The OUTLANDERS anthology
OUTLANDERS: Hidden narratives from Social Workers of Colour, is an anthology of essays, stories, poems and other miscellaneous works – which I co-edited and compiled in collaboration with Siobhan Maclean. I’m proud to have been involved with OUTLANDERS and the richness and uniqueness it exudes. People have enquired whether I will profit from the book. Definitely not! The profits will go to the Social Workers Benevolent Trust (SWBT). At the time of writing, the book has sold 1000 copies and raised £700 for the SWBT. As far as I’m concerned, OUTLANDERS is a legacy piece of Social Work history and literature. Siobhan and I’s ‘labours of love’ for OUTLANDERS is an eternal gift to the Social Work profession.

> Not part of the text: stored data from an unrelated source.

(** * UKGovWebsiteContentScraper: the Fetcher and the Synthesizer

    A shallow embedding of [scrape_urls.py], [generate_synthetic_data.py]
    and [models.py].  Python values decoded from JSON are the inductive
    [json]; Python dictionaries are finite maps; the outside world (HTTP,
    the clock, the language-model service, pydantic, html2text) is given
    by type classes of operations, and its state is threaded through the
    code explicitly. *)

From stdpp Require Import gmap strings list fin_maps.
From Stdlib Require Import ZArith QArith Lqa DecimalString.


(** ** Python values *)

Module Py.

(** What [response.json()] can return.  JSON floats are left out: no part
    of the two scripts computes with them. *)
#[warnings="-register-all"]
Inductive json : Type :=
| JNull
| JBool (b : bool)
| JInt (z : Z)
| JStr (s : string)
| JList (l : list json)
| JDict (d : gmap string json).

(** The exceptions the scripts can meet. *)
Inductive exn : Type :=
| AttributeError
| TypeError
| KeyError
| ValueError
| ValidationError
| ZeroDivisionError.

(** Result of an expression that may raise. *)
Inductive res (A : Type) : Type :=
| Ok (a : A)
| Raise (e : exn).
Arguments Ok {A} a.
Arguments Raise {A} e.

(** How a script ends: it returns, it calls [sys.exit(code)], or an
    exception nobody catches ends the interpreter. *)
Inductive outcome (A : Type) : Type :=
| Returned (a : A)
| Exited (code : Z)
| Uncaught (e : exn).
Arguments Returned {A} a.
Arguments Exited {A} code.
Arguments Uncaught {A} e.

Definition nl : string := String (Ascii.ascii_of_nat 10) EmptyString.

(** [bool(v)]: Python truthiness. *)
Definition truthy (v : json) : bool :=
  match v with
  | JNull => false
  | JBool b => b
  | JInt z => negb (Z.eqb z 0)
  | JStr s => negb (String.eqb s "")
  | JList l => match l with [] => false | _ => true end
  | JDict d => negb (bool_decide (d = ∅))
  end.

(** [bool(d.get(k))]; a missing key gives [None], which is false. *)
Definition truthy_get (d : gmap string json) (k : string) : bool :=
  match d !! k with
  | Some v => truthy v
  | None => false
  end.

(** [d.get(k) == s] for a string literal [s]. *)
Definition get_is (d : gmap string json) (k s : string) : bool :=
  match d !! k with
  | Some (JStr t) => String.eqb t s
  | _ => false
  end.

(** [d.get(k) in l] for a list [l] of string literals. *)
Definition get_in (d : gmap string json) (k : string) (l : list string) : bool :=
  existsb (get_is d k) l.
#[global] Arguments get_in : simpl never.

(** [needle in s] on strings: substring test. *)
Fixpoint substringb (needle s : string) : bool :=
  String.prefix needle s ||
  match s with
  | EmptyString => false
  | String _ s' => substringb needle s'
  end.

The anniversary of George Floyd’s murder
As the anniversary of George Floyd’s murder fast approaches (25/05/21), I want to gather intelligence and map the anti-racism activism that has taken place across Social Work. I want to publish my findings and showcase the strides being made in the profession and spotlight where the ‘anti-racism deficits’ exist across the Social Work landscape nationally. So, please email me with any ‘evidence’ you have, such as: articles, flyers, group activities, posters, virtual events, statements, updated guidance/policies/procedures etc to protect and support Social Workers of colour. Just basically send me anything and everything your Social Work organisation has undertaken on anti-racism over the past several months! Please contact me at firstname.lastname@example.org or @wayne_reid79 (Twitter) to enable me to give your accomplishments a platform. I’ll do whatever I can to promote organisations that are really serious about ‘Anti-racism in Social Work’. The closing date for submissions is 14/05/21 at 5pm.
The iridescent flag of anti-racism
Consider this, has any Black human rights activist ever been welcomed by ‘the establishment’? No. The obstacles we face are simply just the latest manifestations of what people like me have battled continuously against throughout the ages. My adversaries will probably try to assassinate me (or my character) at some point. However, whilst there is air in my lungs, I will continue to educate, equip and empower Black and Ethnic Minority Social Workers and our allies. Also, I will continue to mercilessly spotlight, shame and subvert opponents of ‘Anti-racism in Social Work’. I suppose I’m like the proverbial ‘thorn of anti-racism’ in their backsides. It’s the perfect antidote for ‘anti-wokism’. Let the goodness flow!
You can call me an ‘extremist’ if you want. I admit, I’m extremely anti-racist. Ultimately, my destiny is to see the iridescent flag of anti-racism flying high on the Palace of Silence – or die trying.
Let’s not forget, “when you’re accustomed to privilege, equality feels like oppression”. The only real enemy of progress is ignorance and ‘wilful blindness’.